Welcome back! This month we’re talking about all things tax related, including tax terms. If you missed our other posts this month, we invite you to check them out now. To learn how to choose the right entity, click here. To find out how you can take advantage of some surprising tax deductions, check this out. And to get your arms around tax obligations you need to know about, look here.
This week we want to share some key tax terms you need to know to win the tax game. While CPAs are responsible for having a solid command of all tax-related terms, it’s important for you, as the financial advisor, to be able to provide help with basic tax questions as well. This glossary of tax terms should help you out.
The Certified Tax Coach Glossary of Key Terms You Need To Know To Win The Tax Game:
Accelerated Depreciation: A depreciation method that allows larger deductions in the early years of the “life” of an asset and smaller deductions in later years.
Accrual method (or accrual basis): An accounting method for determining when a transaction has tax significance. A transaction is taxed when an obligation to pay or a right to receive payment is created (for example, products are delivered, services rendered, etc.).

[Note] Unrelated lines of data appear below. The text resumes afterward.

(* ===== verification/JsNumber.v ===== *)
(** * [parseInt] (ECMAScript 2024, 19.2.5)

    [removeOldLocalBackups] reads its retention count with
    [parseInt(env.KEEP_LOCAL_BACKUPS_COUNT!) || 10] (run.ts line 75).
    [parseInt] is modelled as the specification writes it, with the radix
    argument absent: trim leading white space, read a sign, strip a [0x]
    prefix (radix 16) or use radix 10, read the longest prefix of digits.
    The result is [None] for NaN and [Some z] for the number [z]; numbers
    are kept exact in [Z] (a double rounds past 2^53, which only matters
    for counts no folder reaches).  The [!] of TypeScript is erased at run
    time, so an unset variable is passed as [undefined], which [parseInt]
    turns into the string ["undefined"]. *)

From S2P Require Import Prelude JsString.

Module JsNumber.
Import JsString.

(** White space and line terminators that an 8-bit string can hold: TAB,
    LF, VT, FF, CR, SPACE and NO-BREAK SPACE (U+00A0). *)
Definition is_js_space (c : ascii) : bool :=
  let n := nat_of_ascii c in
  ((9 <=? n) && (n <=? 13))%nat || (n =? 32)%nat || (n =? 160)%nat.

Fixpoint drop_while {A} (p : A -> bool) (l : list A) : list A :=
  match l with
  | [] => []
  | x :: r => if p x then drop_while p r else l
  end.

(** The value of a character as a digit of radix [r], if it is one. *)
Definition digit_value (r : nat) (c : ascii) : option nat :=
  let n := nat_of_ascii c in
  let v := if (48 <=? n) && (n <=? 57) then Some (n - 48)
           else if (97 <=? n) && (n <=? 122) then Some (n - 87)
           else if (65 <=? n) && (n <=? 90) then Some (n - 55)
           else None in
  match v with
  | Some d => if d <? r then Some d else None
  | None => None
  end%nat.

(** The longest prefix of radix-[r] digits, as digit values. *)
Fixpoint digit_prefix (r : nat) (l : list ascii) : list nat :=
  match l with
  | [] => []
  | c :: l' =>
      match digit_value r c with
      | Some d => d :: digit_prefix r l'
      | None => []
      end
  end.

Definition digits_to_Z (r : nat) (ds : list nat) : Z :=
  fold_left (fun acc d => acc * Z.of_nat r + Z.of_nat d)%Z ds 0%Z.

Definition parse_sign (l : list ascii) : Z * list ascii :=
  match l with
  | "-"%char :: l' => (-1, l')%Z
  | "+"%char :: l' => (1, l')%Z
  | _ => (1, l)%Z
  end.

Definition parse_radix (l : list ascii) : nat * list ascii :=
  match l with
  | "0"%char :: "x"%char :: l' => (16%nat, l')
  | "0"%char :: "X"%char :: l' => (16%nat, l')
  | _ => (10%nat, l)
  end.

Definition parseInt (s : string) : option Z :=
  let '(sign, l) := parse_sign (drop_while is_js_space (chars s)) in
  let '(r, l) := parse_radix l in
  match digit_prefix r l with
  | [] => None
  | ds => Some (sign * digits_to_Z r ds)%Z
  end.

(** [x || 10] on the number [parseInt] returns: NaN and (plus or minus)
    zero are falsy. *)
Definition or_default_number (n : option Z) (d : Z) : Z :=
  match n with
  | Some z => if Z.eqb z 0 then d else z
  | None => d
  end.

(** ** Printing a non-negative integer in decimal, for round trips *)

(** Little-endian decimal digits; [fuel] bounds the number of digits. *)
Fixpoint digits_le (fuel n : nat) : list nat :=
  match fuel with
  | O => []
  | S f => if (n <? 10)%nat then [n] else (n mod 10)%nat :: digits_le f (n / 10)
  end.

Definition digit_char (d : nat) : ascii := ascii_of_nat (48 + d).

Definition nat_to_decimal (n : nat) : string :=
  of_chars (map digit_char (rev (digits_le (S n) n))).

Fixpoint le_value (ds : list nat) : nat :=
  match ds with [] => 0 | d :: r => d + 10 * le_value r end%nat.

Example parseInt_cases :
  parseInt "3" = Some 3%Z /\ parseInt "  12abc" = Some 12%Z /\
  parseInt "0x1A" = Some 26%Z /\ parseInt "-2" = Some (-2)%Z /\
  parseInt "undefined" = None /\ parseInt "" = None /\ parseInt "-0" = Some 0%Z.
Proof. vm_compute. repeat split. Qed.

(** ** Lemmas *)

Lemma digits_le_spec fuel n :
  (n < fuel)%nat ->
  Forall (fun d => d < 10)%nat (digits_le fuel n) /\ le_value (digits_le fuel n) = n
  /\ digits_le fuel n <> [].
Proof.
  revert n. induction fuel as [|f IH]; intros n Hn; [lia|]. cbn [digits_le].
  destruct (Nat.ltb_spec n 10).
  - repeat split; [constructor; [lia|constructor] | cbn [le_value]; lia | discriminate].
  - destruct (IH (n / 10)%nat) as (Hf & Hv & _); [apply Nat.Div0.div_lt_upper_bound; lia|].
    repeat split; [constructor; [apply Nat.mod_upper_bound; lia | exact Hf] | | discriminate].
    cbn [le_value]. rewrite Hv. pose proof (Nat.div_mod n 10). lia.
Qed.

Lemma digit_value_char d : (d < 10)%nat -> digit_value 10 (digit_char d) = Some d.
Proof. intros H. do 10 (destruct d as [|d]; [reflexivity|]). lia. Qed.

Lemma is_js_space_digit d : (d < 10)%nat -> is_js_space (digit_char d) = false.
Proof. intros H. do 10 (destruct d as [|d]; [reflexivity|]). lia. Qed.

Lemma digit_prefix_chars ds :
  Forall (fun d => d < 10)%nat ds -> digit_prefix 10 (map digit_char ds) = ds.
Proof.
  induction 1 as [|d ds Hd _ IH]; cbn [map digit_prefix]; [reflexivity|].
  now rewrite digit_value_char, IH.
Qed.

Lemma digit_prefix_app ds rest :
  Forall (fun d => d < 10)%nat ds ->
  digit_prefix 10 (map digit_char ds ++ rest) = ds ++ digit_prefix 10 rest.
Proof.
  induction 1 as [|d ds Hd _ IH]; cbn [map app digit_prefix]; [reflexivity|].
  now rewrite digit_value_char, IH.
Qed.

Lemma parse_radix_digits ds :
  Forall (fun d => d < 10)%nat ds -> parse_radix (map digit_char ds) = (10%nat, map digit_char ds).
Proof.
  intros H. destruct ds as [|d [|d2 ds]]; [reflexivity| |].
  - inversion H as [|? ? Hd _]. do 10 (destruct d as [|d]; [reflexivity|]). lia.
  - inversion H as [|? ? Hd H']. inversion H' as [|? ? Hd2 _].
    do 10 (destruct d as [|d]; [do 10 (destruct d2 as [|d2]; [reflexivity|]); lia|]). lia.
Qed.

Lemma digits_to_Z_rev ds :
  digits_to_Z 10 (rev ds) = Z.of_nat (le_value ds).
Proof.
  assert (Hgen : forall acc l, fold_left (fun acc d => acc * 10 + Z.of_nat d)%Z l acc
                   = (acc * 10 ^ Z.of_nat (length l) + digits_to_Z 10 l)%Z).
  { intros acc l. revert acc. induction l as [|d l IH] using rev_ind; intros acc.
    - simpl. unfold digits_to_Z. simpl. lia.
    - unfold digits_to_Z. rewrite !fold_left_app, IH. simpl.
      rewrite length_app, Nat2Z.inj_add. simpl. rewrite Z.pow_add_r by lia.
      unfold digits_to_Z. lia. }
  induction ds as [|d ds IH]; [reflexivity|].
  simpl rev. unfold digits_to_Z in *. rewrite fold_left_app. simpl. rewrite IH. lia.
Qed.

Lemma parse_sign_digit d l :
  (d < 10)%nat -> parse_sign (digit_char d :: l) = (1%Z, digit_char d :: l).
Proof. intros H. do 10 (destruct d as [|d]; [reflexivity|]). lia. Qed.

Lemma nat_to_decimal_digits n :
  exists ds, chars (nat_to_decimal n) = map digit_char ds /\ Forall (fun d => d < 10)%nat ds
             /\ ds <> [] /\ digits_to_Z 10 ds = Z.of_nat n.
Proof.
  destruct (digits_le_spec (S n) n) as (Hf & Hv & Hne); [lia|].
  exists (rev (digits_le (S n) n)). split; [apply list_ascii_of_string_of_list_ascii|].
  split; [now apply Forall_rev|]. split.
  - intros Hr. apply Hne. apply (f_equal (@rev nat)) in Hr. now rewrite rev_involutive in Hr.
  - now rewrite digits_to_Z_rev, Hv.
Qed.

(** The digits after the sign: radix 10, all of them read. *)
Lemma parse_unsigned_digits ds :
  Forall (fun d => d < 10)%nat ds -> ds <> [] ->
  (let '(r, l) := parse_radix (map digit_char ds) in
   match digit_prefix r l with [] => None | ds' => Some (digits_to_Z r ds') end)
  = Some (digits_to_Z 10 ds).
Proof.
  intros Hf Hne. rewrite parse_radix_digits, digit_prefix_chars by exact Hf.
  destruct ds; [congruence | reflexivity].
Qed.

(** [parseInt] reads back the decimal rendering of any natural number. *)
Theorem parseInt_nat_to_decimal n :
  parseInt (nat_to_decimal n) = Some (Z.of_nat n).
Proof.
  destruct (nat_to_decimal_digits n) as (ds & Hc & Hf & Hne & Hv).
  unfold parseInt. rewrite Hc.
  destruct ds as [|d ds']; [congruence|]. inversion Hf as [|? ? Hd _]; subst.
  cbn [map drop_while]. rewrite is_js_space_digit, parse_sign_digit by exact Hd.
  pose proof (parse_unsigned_digits (d :: ds') Hf Hne) as Hu. cbn [map] in Hu.
  destruct (parse_radix _) as [r l]. destruct (digit_prefix r l) as [|x xs]; [discriminate|].
  injection Hu as Hu. rewrite Hu, Hv. f_equal. lia.
Qed.

(** A minus sign in front gives the negative number. *)
Theorem parseInt_neg_decimal n :
  parseInt ("-" +:+ nat_to_decimal n) = Some (- Z.of_nat n)%Z.
Proof.
  destruct (nat_to_decimal_digits n) as (ds & Hc & Hf & Hne & Hv).
  unfold parseInt. change (chars ("-" +:+ nat_to_decimal n)) with ("-"%char :: chars (nat_to_decimal n)).
  rewrite Hc. cbn [drop_while is_js_space]. simpl parse_sign. cbv beta iota.
  pose proof (parse_unsigned_digits ds Hf Hne) as Hu.
  destruct (parse_radix _) as [r l]. destruct (digit_prefix r l) as [|x xs]; [discriminate|].
  injection Hu as Hu. rewrite Hu, Hv. f_equal; lia.
Qed.

End JsNumber.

Adjusted basis: The cost of property with adjustments made to account for depreciation, improvements, withdrawals or reinvestment, etc. Part of the computation for determining gain or loss on a sale and for determining depreciation.
Adjusted gross income: The amount of income eligible to be taxed.
Basis: The basis of an asset is its value, used for computing gain or loss when the asset is sold.
Capital gains: The profit that results from selling a capital asset, such as stock, bond, or real estate.
Defined benefit plan: Also known as a traditional pension plan. This type of retirement plan promises a specified monthly benefit at retirement. That benefit is usually based on the participant’s salary, age, and the number of years he or she worked for their company.
Defined contribution plan: More common than the defined benefit plan. This type of retirement plan includes contributions from the employee and/or the employer. The value of the account will change based on contributions and how the investments do. Common types of defined contribution plans include 401(k) plans, 403(b) plans, employee stock ownership plans, and profit-sharing plans.
Dependent: A dependent is a person other than yourself or your spouse who you can claim a tax exemption for. To count someone as a dependent, he or she must be your qualifying child or other relative.
Employer Contributions (“Free Money”): Money made available by the employer to employees specifically to be added to a retirement investment or account. Many employers provide contributions toward employee retirement accounts. Some will match the employee’s contribution up to a certain percent. An employer may also contribute to eligible employees’ Health Savings Accounts as another way of providing retirement savings.
Exempt from withholding: Free from federal income tax being withheld from your paycheck.
Exemption: The amount that a taxpayer can claim for himself or herself, spouse, and eligible dependents. Your total exemption is subtracted from your adjusted gross income before tax is calculated.
Itemized deduction: A deduction that is allowed on Schedule A (Form 1040) for medical and dental expenses, taxes, home mortgage interest and investment interest, charitable contributions, casualty and theft losses, and other miscellaneous deductions.
Standard deduction: Taxpayers who choose not to itemize deductions can take a standard deduction.
Tax credit: A tax credit reduces your tax liability. Credits are allowed for purposes such as child-care expenses, higher education costs, qualifying children, and earned income of low-income taxpayers.
Tax Forms:
- 1040: U.S. Individual Tax Return; Used for personal income taxes
- 5500: Ensures that employee benefit plans are properly managed and provides participants and beneficiaries with the information necessary to protect their rights
- 1065: U.S. Return of Partnership Income; Used by partnerships for tax returns
- 1120: Used by corporations to report income, gains, losses, deductions, credits and to figure out tax liability.
- 940: Employer’s Annual Federal Unemployment (FUTA) Tax Return
- 941: Employer’s Quarterly Federal Tax Return
- 943: Employer’s Annual Federal Tax Return for Agricultural Employees
- 944: Employer’s Annual Federal Tax Return
- 1099: Used to report various income outside of wages, salaries, an tips
- W-2: Used to report wages paid to employees and the taxes withheld from them.
- W-9: Request for Taxpayer Identification Number and Certification; Used by third parties to collect identifying information to help file information returns with the IRS; Helps the payee avoid backup withholding.
Depending on how much you know about how the tax process works, some of this may feel like more than you can easily digest. That said, we encourage you to print this puppy out and to store it somewhere that you can get to it easily and quickly should you need to review it.
Taxes can be confusing for business owners who lack the knowledge necessary to navigate the tax terms, laws and regulations. By positioning yourself as your clients’ go-to person for their basic tax questions and needs, you’ll set both of you up for success down the road. Tax laws and processes are complex and constantly changing but we hope that our series this month has given you a glimpse into our world and helped you to feel more prepared to face tax season.